It was only because she was his first female confidante since Lolly.
Martin had shared his worries about his children with Maulvi—and occasionally the Widow Croft, but only in Maulvi’s presence, and she was too cheerful a woman to do anything except assure him a father knows best. True, when he and Caroline had first warred over Eddie, he had turned to Lolly’s sister Charlotte for help—but Charlotte was like a well-meaning, overbearing, spoiled cousin to him.
And while he supposed Caroline would point out that he had often relied on Mrs. Chow to care for the children, never had he confided in Mrs. Chow more than concerns for their physical health.
Mrs. Bellamy was the first friend with whom he had shared his deepest regrets and who was a woman.
That was why he had for a moment been tempted to rip open that black cotton dress and sink his lips into her flesh.
Not because it was what he should do, not even because it was what he actually wanted, but because it was instinct, like ducking when hearing a gunshot.
If he cultivated more women in his life to give him parenting advice, no doubt he would become immune to Mrs. Bellamy.
Alone in his bedroom, he saw to that terrible organ of his, fixing his mind on the memory of Lolly’s breasts and Lolly’s quim instead of thinking again of Mrs. Bellamy’s breathless declaration that they were friends.
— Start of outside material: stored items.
Definition peer_event (p : PeerLinkStats) (e : PeerEvent) : PeerLinkStats :=
  match p, e with
  | mkPeerLink c ch d pi po rtt, ChannelUp => mkPeerLink true (bump ch) d pi po rtt
  | mkPeerLink c ch d pi po rtt, ChannelDown => mkPeerLink false ch d pi po rtt
  | mkPeerLink c ch d pi po rtt, DialFailed => mkPeerLink c ch (bump d) pi po rtt
  | mkPeerLink c ch d pi po rtt, PingSent => mkPeerLink c ch d (bump pi) po rtt
  | mkPeerLink c ch d pi po rtt, PongTimedOut => mkPeerLink c ch d pi (bump po) rtt
  | mkPeerLink c ch d pi po rtt, PingAnswered us => mkPeerLink c ch d pi po (Z.max (Z.min us (2 ^ 64 - 1)) 1)
  end.

(** ** Samples *)

Record PeerMatchedIndex := mkPeerMatched { mi_peer : str; mi_matched_index : option Z }.

Record RaftSample := mkRaftSample {
  sa_role : str;
  sa_term : Z;
  sa_last_log_index : option Z;
  sa_last_applied_index : option Z;
  sa_snapshot_index : option Z;
  sa_voters : Z;
  sa_learners : Z;
  sa_has_leader : bool;
  sa_millis_since_quorum_ack : option Z;
  sa_peer_matched_index : list PeerMatchedIndex;
}.

Record JoinSample := mkJoinSample { jo_phase : str; jo_probes : Z; jo_admissions : Z; jo_evictions : Z }.

Record PeerSample := mkPeerSample {
  ps_peer : str;
  ps_connected : bool;
  ps_channels_established : Z;
  ps_dial_failures : Z;
  ps_pings : Z;
  ps_pong_timeouts : Z;
  ps_last_ping_rtt_us : option Z;
}.

Record OutcomeCount := mkOutcomeCount { oc_outcome : str; oc_count : Z }.
Record RpcKindSample := mkRpcKindSample {
  rk_kind : str;
  rk_outcomes : list OutcomeCount;
  rk_latency_buckets : list Z;
  rk_latency_sum_us : Z;
}.
Record RpcSample := mkRpcSample {
  rp_latency_bounds_ms : list Z;
  rp_kinds : list RpcKindSample;
  rp_routed_local : Z;
  rp_routed_forwarded : Z;
  rp_routed_unavailable : Z;
  rp_forwarded_served : Z;
  rp_transitions_late : Z;
}.
Record RejectionCount := mkRejectionCount { rc_source : str; rc_reason : str; rc_count : Z }.
Record ResourceSample := mkResourceSample {
  rs_live_keys : option Z; rs_retired_keys : option Z; rs_snapshot_bytes : option Z; rs_rss_bytes : option Z }.

Record SynchronizerSample := mkSample {
  ss_version : Z;
  ss_node : str;
  ss_seq : Z;
  ss_uptime_s : Z;
  ss_export_failures : Z;
  ss_raft : option RaftSample;
  ss_join : option JoinSample;
  ss_peers : list PeerSample;
  ss_rpc : RpcSample;
  ss_rejections : list RejectionCount;
  ss_clock_offset_ms : option Z;
  ss_resources : ResourceSample;
}.

Definition MAX_SAMPLE_FRAME_SIZE : Z := 16 * 1024.
Definition SAMPLE_VERSION : Z := 1.
Definition MAX_PEERS : nat := 16.
Definition MAX_NAME_LEN : Z := 64.
Definition MAX_LABEL_LEN : Z := 32.
Definition MAX_LATENCY_BUCKETS : nat := 16.

Definition is_valid_name (s : str) : bool :=
  negb (bool_decide (s = [])) && (str_len s <=? MAX_NAME_LEN) &&
  forallb (fun b => is_ascii_alphanumeric b || (b =? 46) || (b =? 95) || (b =? 45)) s.

Definition is_valid_label (s : str) : bool :=
  negb (bool_decide (s = [])) && (str_len s <=? MAX_LABEL_LEN) &&
  forallb (fun b => is_lower b || is_digit b || (b =? 95)) s.

Definition rpc_kind_sample (s : RpcStats) (kind : RpcKind) : RpcKindSample :=
  let k := kind_index kind in
  mkRpcKindSample (kind_str kind)
    ((fun o => mkOutcomeCount (outcome_str o) (default 0 (rs_counts s !! k ≫= fun r => r !! outcome_index o)))
       <$> RpcOutcome_ALL)
    (default [] (rs_buckets s !! k)) (default 0 (rs_sum_us s !! k)).

Definition rpc_stats_sample (s : RpcStats) : list RpcKindSample := rpc_kind_sample s <$> RpcKind_ALL.

Definition rejection_sample (s : RejectionStats) : list RejectionCount :=
  let labels := (reason_str <$> RejectionReason_ALL) ++ [OTHER_REASON] in
  RejectionSource_ALL ≫= fun source =>
    imap (fun i reason => mkRejectionCount (source_str source) reason
            (default 0 (s !! source_index source ≫= fun r => r !! i))) labels.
When he was done—his body trembling with success, yet frustration still lingering—Martin washed his hands and face and changed into his old, patchy waistcoat.
Had the servants not had their half day, he would have rung for leftovers from the failed dinner to be brought to his room and hidden the rest of the afternoon with a book.
As it was, he was forced to venture downstairs again. Not, as a lurid gossip columnist might imagine, because he sought out Mrs. Bellamy but because he was hungry.
He needed—wanted—space from her, not to find out if she still sat in the study, where he could still pin her to the couch to discover what her kiss tasted like.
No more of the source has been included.